## PROBLEM TO WORK ON
All of the entries are to be returned word for word.

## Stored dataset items
______________________________
(* ===== verification/ShellSpec.v ===== *)
(** * Running a pipeline

    What launch_commander does to the system and to the job table when a pipeline
    of programs is started, in the foreground and in the background, and what the
    commands fg and bg find. *)

From Stdlib Require Import Ascii.
From Stdlib Require Import(notations) String.
From S2P Require Import Prelude Stdio Jobs JobsSpec JobsCorrect Shell.

(** ** The processes and the calls of a pipeline *)

Definition start_process (q : process) (f : Z) : process := with_pid f (with_status STATUS_RUNNING q).

(** The group of the job when its next process is [f]. *)
Definition group (j : job) (f : Z) : Z := if 0 <? pgid j then pgid j else f.

(** The calls that start the processes with the numbers [fs]: each but the last
    writes to a pipe that the next one reads. *)
Fixpoint plumbing (procs : list process) (fs : list Z) (ps : list (Z * Z)) (g in_fd : Z) : list event :=
  match procs, fs with
  | [q], f :: _ => [Spawn f g (argv q) in_fd 1 2; Setpgid f g]
  | q :: procs, f :: fs =>
      match ps with
      | (r, w) :: ps => [Pipe (r, w); Spawn f g (argv q) in_fd w 2; Setpgid f g; Close w] ++ plumbing procs fs ps g r
      | [] => []
      end
  | _, _ => []
  end.

(** A program without redirections. *)
Definition plain (q : process) : Prop :=
  ptype q = COMMAND_EXTERNAL /\ input_path q = None /\ output_path q = None /\ error_path q = None.

(** The state with [j'] at [p], after the calls [evs], with [fs] and [ps] left. *)
Definition started (s : shell) (p : Z) (j' : job) (fs : list Z) (ps : list (Z * Z)) (evs : list event) : shell :=
  with_calls (calls s ++ evs) (with_sys (mk_os fs (opens (sys s)) ps (reports (sys s)) (kills (sys s))) (with_heap (<[p := j']> (heap s)) s)).

Section Launch.
Implicit Types (s : shell) (j : job) (p k f : Z).

Lemma put_proc_run s p k q j : heap s !! p = Some j ->
  put_proc p k q s = Done (tt, with_heap (<[p := with_root (zset (root j) k q) j]> (heap s)) s).
Proof.
  intros Hj. unfold put_proc. erewrite bind_done by by apply job_at_run. unfold put_job. by rewrite Hj.
Qed.

Lemma proc_at_run s p k q j : heap s !! p = Some j -> zget (root j) k = Some q -> proc_at p k s = Done (q, s).
Proof. intros Hj Hq. unfold proc_at, load. rewrite Hj. cbn. by rewrite Hq. Qed.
______________________________
## EXERCISE ANSWER
(* ===== verification/ShellSpec.v ===== *)
(** * Running a pipeline

    What launch_commander does to the system and to the job table when a pipeline
    of programs is started, in the foreground and in the background, and what the
    commands fg and bg find. *)

From Stdlib Require Import Ascii.
From Stdlib Require Import(notations) String.
From S2P Require Import Prelude Stdio Jobs JobsSpec JobsCorrect Shell.

(** ** The processes and the calls of a pipeline *)

Definition start_process (q : process) (f : Z) : process := with_pid f (with_status STATUS_RUNNING q).

(** The group of the job when its next process is [f]. *)
Definition group (j : job) (f : Z) : Z := if 0 <? pgid j then pgid j else f.

(** The calls that start the processes with the numbers [fs]: each but the last
    writes to a pipe that the next one reads. *)
Fixpoint plumbing (procs : list process) (fs : list Z) (ps : list (Z * Z)) (g in_fd : Z) : list event :=
  match procs, fs with
  | [q], f :: _ => [Spawn f g (argv q) in_fd 1 2; Setpgid f g]
  | q :: procs, f :: fs =>
      match ps with
      | (r, w) :: ps => [Pipe (r, w); Spawn f g (argv q) in_fd w 2; Setpgid f g; Close w] ++ plumbing procs fs ps g r
      | [] => []
      end
  | _, _ => []
  end.

(** A program without redirections. *)
Definition plain (q : process) : Prop :=
  ptype q = COMMAND_EXTERNAL /\ input_path q = None /\ output_path q = None /\ error_path q = None.

(** The state with [j'] at [p], after the calls [evs], with [fs] and [ps] left. *)
Definition started (s : shell) (p : Z) (j' : job) (fs : list Z) (ps : list (Z * Z)) (evs : list event) : shell :=
  with_calls (calls s ++ evs) (with_sys (mk_os fs (opens (sys s)) ps (reports (sys s)) (kills (sys s))) (with_heap (<[p := j']> (heap s)) s)).

Section Launch.
Implicit Types (s : shell) (j : job) (p k f : Z).

Lemma put_proc_run s p k q j : heap s !! p = Some j ->
  put_proc p k q s = Done (tt, with_heap (<[p := with_root (zset (root j) k q) j]> (heap s)) s).
Proof.
  intros Hj. unfold put_proc. erewrite bind_done by by apply job_at_run. unfold put_job. by rewrite Hj.
Qed.

Lemma proc_at_run s p k q j : heap s !! p = Some j -> zget (root j) k = Some q -> proc_at p k s = Done (q, s).
Proof. intros Hj Hq. unfold proc_at, load. rewrite Hj. cbn. by rewrite Hq. Qed.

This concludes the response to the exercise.